Input data: Begin

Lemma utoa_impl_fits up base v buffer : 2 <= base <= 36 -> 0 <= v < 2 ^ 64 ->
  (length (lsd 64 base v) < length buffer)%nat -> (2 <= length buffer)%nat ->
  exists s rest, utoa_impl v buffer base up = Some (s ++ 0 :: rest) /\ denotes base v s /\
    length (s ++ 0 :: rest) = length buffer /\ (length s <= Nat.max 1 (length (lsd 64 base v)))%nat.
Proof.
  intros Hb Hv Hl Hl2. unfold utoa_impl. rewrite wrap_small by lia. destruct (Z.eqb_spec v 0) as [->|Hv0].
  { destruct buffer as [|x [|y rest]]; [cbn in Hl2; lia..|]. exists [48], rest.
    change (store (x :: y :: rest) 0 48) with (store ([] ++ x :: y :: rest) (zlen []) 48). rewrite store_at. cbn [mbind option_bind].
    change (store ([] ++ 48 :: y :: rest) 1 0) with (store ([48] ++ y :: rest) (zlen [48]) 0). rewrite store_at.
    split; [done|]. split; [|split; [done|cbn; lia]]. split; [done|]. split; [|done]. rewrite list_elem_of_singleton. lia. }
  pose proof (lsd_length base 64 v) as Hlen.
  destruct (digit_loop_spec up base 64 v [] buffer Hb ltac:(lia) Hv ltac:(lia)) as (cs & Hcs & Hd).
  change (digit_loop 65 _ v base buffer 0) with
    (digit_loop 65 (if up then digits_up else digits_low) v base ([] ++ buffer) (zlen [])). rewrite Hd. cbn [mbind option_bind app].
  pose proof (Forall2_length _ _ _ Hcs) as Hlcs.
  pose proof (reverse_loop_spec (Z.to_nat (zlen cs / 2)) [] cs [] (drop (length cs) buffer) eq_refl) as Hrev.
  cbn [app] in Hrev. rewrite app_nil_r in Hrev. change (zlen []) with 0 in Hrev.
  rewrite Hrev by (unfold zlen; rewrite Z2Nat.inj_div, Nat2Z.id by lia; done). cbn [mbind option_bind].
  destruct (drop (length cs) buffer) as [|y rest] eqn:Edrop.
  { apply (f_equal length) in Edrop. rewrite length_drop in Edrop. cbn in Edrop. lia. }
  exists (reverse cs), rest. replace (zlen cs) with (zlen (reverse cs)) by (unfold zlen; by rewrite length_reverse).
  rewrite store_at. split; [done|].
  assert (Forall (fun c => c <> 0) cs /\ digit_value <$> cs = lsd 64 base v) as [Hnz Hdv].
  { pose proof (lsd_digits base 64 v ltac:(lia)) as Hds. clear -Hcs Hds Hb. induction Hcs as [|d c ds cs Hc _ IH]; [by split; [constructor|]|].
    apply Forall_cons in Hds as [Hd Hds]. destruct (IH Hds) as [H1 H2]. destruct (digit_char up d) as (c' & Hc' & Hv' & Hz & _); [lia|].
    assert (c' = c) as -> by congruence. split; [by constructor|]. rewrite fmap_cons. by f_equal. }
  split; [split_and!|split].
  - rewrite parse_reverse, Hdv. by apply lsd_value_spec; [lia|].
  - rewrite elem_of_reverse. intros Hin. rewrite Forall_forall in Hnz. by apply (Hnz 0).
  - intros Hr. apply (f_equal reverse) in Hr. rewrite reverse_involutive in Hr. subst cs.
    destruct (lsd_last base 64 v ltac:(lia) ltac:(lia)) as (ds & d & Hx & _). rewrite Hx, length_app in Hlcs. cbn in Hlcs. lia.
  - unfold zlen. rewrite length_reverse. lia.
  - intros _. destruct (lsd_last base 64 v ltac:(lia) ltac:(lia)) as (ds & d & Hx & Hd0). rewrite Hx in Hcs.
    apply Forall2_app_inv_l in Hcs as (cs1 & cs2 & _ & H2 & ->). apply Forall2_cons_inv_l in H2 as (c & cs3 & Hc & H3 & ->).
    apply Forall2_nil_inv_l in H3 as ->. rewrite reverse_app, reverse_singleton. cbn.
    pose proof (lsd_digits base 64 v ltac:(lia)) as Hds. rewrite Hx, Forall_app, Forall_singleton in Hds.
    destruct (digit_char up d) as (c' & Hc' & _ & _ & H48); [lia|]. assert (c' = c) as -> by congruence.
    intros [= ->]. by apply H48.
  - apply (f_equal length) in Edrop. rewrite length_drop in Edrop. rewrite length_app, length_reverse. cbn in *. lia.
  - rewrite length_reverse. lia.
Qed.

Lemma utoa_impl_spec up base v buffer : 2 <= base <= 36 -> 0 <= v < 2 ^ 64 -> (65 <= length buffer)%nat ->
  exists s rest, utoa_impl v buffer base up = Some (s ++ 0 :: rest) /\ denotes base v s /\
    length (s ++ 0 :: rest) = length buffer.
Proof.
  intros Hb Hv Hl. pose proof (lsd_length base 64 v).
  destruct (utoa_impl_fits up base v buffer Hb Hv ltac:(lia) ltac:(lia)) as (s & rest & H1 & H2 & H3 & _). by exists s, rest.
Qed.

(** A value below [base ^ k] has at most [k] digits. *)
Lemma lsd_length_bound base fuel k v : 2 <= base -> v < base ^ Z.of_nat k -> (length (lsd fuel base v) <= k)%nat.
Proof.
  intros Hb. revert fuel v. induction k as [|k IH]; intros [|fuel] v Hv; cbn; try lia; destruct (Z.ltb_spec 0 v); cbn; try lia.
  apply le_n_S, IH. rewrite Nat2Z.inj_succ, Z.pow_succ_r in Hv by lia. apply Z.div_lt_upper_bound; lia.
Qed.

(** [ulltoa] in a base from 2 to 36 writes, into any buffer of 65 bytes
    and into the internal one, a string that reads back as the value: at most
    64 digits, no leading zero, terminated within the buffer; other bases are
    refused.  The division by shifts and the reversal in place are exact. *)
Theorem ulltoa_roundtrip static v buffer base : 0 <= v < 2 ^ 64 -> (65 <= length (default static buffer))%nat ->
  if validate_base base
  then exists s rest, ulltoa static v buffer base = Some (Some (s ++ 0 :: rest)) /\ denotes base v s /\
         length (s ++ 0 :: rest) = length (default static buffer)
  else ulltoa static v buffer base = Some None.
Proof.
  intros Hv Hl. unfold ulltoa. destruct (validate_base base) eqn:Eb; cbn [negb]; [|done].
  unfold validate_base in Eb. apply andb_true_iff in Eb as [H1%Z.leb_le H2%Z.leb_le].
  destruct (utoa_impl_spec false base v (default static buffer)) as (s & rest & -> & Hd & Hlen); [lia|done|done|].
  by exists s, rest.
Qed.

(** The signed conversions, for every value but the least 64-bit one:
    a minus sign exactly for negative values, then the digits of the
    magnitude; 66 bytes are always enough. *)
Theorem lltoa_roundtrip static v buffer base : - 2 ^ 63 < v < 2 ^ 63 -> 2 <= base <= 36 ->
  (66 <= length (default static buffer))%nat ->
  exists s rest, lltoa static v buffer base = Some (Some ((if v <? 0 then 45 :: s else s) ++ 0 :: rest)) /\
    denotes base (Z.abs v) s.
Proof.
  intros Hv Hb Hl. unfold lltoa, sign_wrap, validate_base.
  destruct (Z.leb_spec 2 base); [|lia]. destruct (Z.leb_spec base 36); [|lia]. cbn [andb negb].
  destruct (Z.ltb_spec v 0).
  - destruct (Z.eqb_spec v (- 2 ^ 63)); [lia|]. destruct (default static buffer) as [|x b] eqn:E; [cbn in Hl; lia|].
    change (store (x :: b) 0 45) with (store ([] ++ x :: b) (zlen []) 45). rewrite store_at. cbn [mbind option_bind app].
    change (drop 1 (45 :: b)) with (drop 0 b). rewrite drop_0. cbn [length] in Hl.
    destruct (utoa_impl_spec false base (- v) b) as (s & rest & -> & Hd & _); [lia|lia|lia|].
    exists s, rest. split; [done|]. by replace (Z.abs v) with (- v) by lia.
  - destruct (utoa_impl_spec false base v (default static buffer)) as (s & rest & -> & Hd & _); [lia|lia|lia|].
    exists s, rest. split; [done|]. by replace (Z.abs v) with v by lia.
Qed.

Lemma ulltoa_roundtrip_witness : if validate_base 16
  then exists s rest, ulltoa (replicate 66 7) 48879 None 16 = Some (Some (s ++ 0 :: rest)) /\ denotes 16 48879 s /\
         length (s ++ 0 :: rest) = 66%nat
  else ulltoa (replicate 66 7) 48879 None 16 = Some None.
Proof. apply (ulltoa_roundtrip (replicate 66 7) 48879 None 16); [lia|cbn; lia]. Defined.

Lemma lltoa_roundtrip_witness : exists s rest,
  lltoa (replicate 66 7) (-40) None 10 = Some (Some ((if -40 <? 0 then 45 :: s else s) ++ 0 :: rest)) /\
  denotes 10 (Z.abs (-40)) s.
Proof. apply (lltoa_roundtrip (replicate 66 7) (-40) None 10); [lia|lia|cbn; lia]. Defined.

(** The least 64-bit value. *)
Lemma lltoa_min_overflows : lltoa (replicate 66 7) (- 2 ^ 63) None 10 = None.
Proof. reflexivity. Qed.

Input data: End

How to complete this task: Please give back exactly the lines of this listing beginning at the line with "destruct (Z.leb_spec 2" and ending with the line with "Proof. apply (ulltoa_roundtrip", both included, and nothing else.

Answer to this exercise:
  destruct (Z.leb_spec 2 base); [|lia]. destruct (Z.leb_spec base 36); [|lia]. cbn [andb negb].
  destruct (Z.ltb_spec v 0).
  - destruct (Z.eqb_spec v (- 2 ^ 63)); [lia|]. destruct (default static buffer) as [|x b] eqn:E; [cbn in Hl; lia|].
    change (store (x :: b) 0 45) with (store ([] ++ x :: b) (zlen []) 45). rewrite store_at. cbn [mbind option_bind app].
    change (drop 1 (45 :: b)) with (drop 0 b). rewrite drop_0. cbn [length] in Hl.
    destruct (utoa_impl_spec false base (- v) b) as (s & rest & -> & Hd & _); [lia|lia|lia|].
    exists s, rest. split; [done|]. by replace (Z.abs v) with (- v) by lia.
  - destruct (utoa_impl_spec false base v (default static buffer)) as (s & rest & -> & Hd & _); [lia|lia|lia|].
    exists s, rest. split; [done|]. by replace (Z.abs v) with v by lia.
Qed.

Lemma ulltoa_roundtrip_witness : if validate_base 16
  then exists s rest, ulltoa (replicate 66 7) 48879 None 16 = Some (Some (s ++ 0 :: rest)) /\ denotes 16 48879 s /\
         length (s ++ 0 :: rest) = 66%nat
  else ulltoa (replicate 66 7) 48879 None 16 = Some None.
Proof. apply (ulltoa_roundtrip (replicate 66 7) 48879 None 16); [lia|cbn; lia]. Defined.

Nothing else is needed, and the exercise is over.